* [Provided entries]
(* ===== verification/GoStrings.v ===== *)
(** Go strings as the program uses them: byte strings, UTF-8 decoding, and the
    functions of the packages [strings], [unicode/utf8] and [unicode] that the
    sources call.

    A Go string is a sequence of bytes, here a [string] whose characters are the
    bytes.  [range] loops and [strings.Map] walk it rune by rune; [DecodeRune]
    is the decoder of [unicode/utf8], with an invalid byte read as U+FFFD of
    width one.  The case tables of the package [unicode] above U+007F are the
    only thing not written out: they are the operations of the class [Unicode]. *)
From Stdlib Require Import ZArith Ascii Sorting.Sorted.
From stdpp Require Import base list strings.
From S2P Require Import Prelude.

Open Scope Z_scope.

Definition byte_of (c : ascii) : Z := Z.of_N (N_of_ascii c).
Definition to_byte (z : Z) : ascii := ascii_of_N (Z.to_N (z mod 256)).

Lemma byte_of_range c : 0 ≤ byte_of c < 256.
Proof.
  unfold byte_of. pose proof (N_ascii_bounded c). lia.
Qed.

Lemma to_byte_of c : to_byte (byte_of c) = c.
Proof.
  unfold to_byte. rewrite Z.mod_small by apply byte_of_range.
  unfold byte_of. rewrite N2Z.id. apply ascii_N_embedding.
Qed.

Lemma byte_of_to_byte z : 0 ≤ z < 256 → byte_of (to_byte z) = z.
Proof.
  intros H. unfold to_byte, byte_of. rewrite Z.mod_small by done.
  rewrite N_ascii_embedding by lia. lia.
Qed.

Definition is_empty (s : string) : bool := match s with "" => true | _ => false end.

(** [len(s)] *)
Definition len (s : string) : Z := Z.of_nat (String.length s).

(** [s\[:n\]] and [s\[n:\]] for an [n] within bounds. *)
Fixpoint stake (n : nat) (s : string) : string :=
  match n, s with
  | S n', String c s' => String c (stake n' s')
  | _, _ => ""
  end.

Fixpoint sdrop (n : nat) (s : string) : string :=
  match n, s with
  | S n', String c s' => sdrop n' s'
  | O, _ => s
  | _, "" => ""
  end.

Fixpoint bytes (s : string) : list ascii :=
  match s with "" => [] | String c s' => c :: bytes s' end.

Fixpoint unbytes (l : list ascii) : string :=
  match l with [] => "" | c :: l' => String c (unbytes l') end.

(** ** Searching *)

Definition HasPrefix (s p : string) : bool := String.prefix p s.

Definition HasSuffix (s p : string) : bool :=
  Nat.leb (String.length p) (String.length s) &&
  bool_decide (sdrop (String.length s - String.length p) s = p).

(** [strings.Index]; Go's [-1] is [None]. *)
Fixpoint Index (s sub : string) : option nat :=
  if String.prefix sub s then Some O
  else match s with
       | "" => None
       | String _ s' => S <$> Index s' sub
       end.

Definition Contains (s sub : string) : bool :=
  match Index s sub with Some _ => true | None => false end.

Definition IndexByte (s : string) (c : ascii) : option nat := Index s (String c "").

* [Aim of the exercise]
Find the word "option" in the entries, then copy out every line that has it.

* [Task answer]
Fixpoint Index (s sub : string) : option nat :=
Definition IndexByte (s : string) (c : ascii) : option nat := Index s (String c "").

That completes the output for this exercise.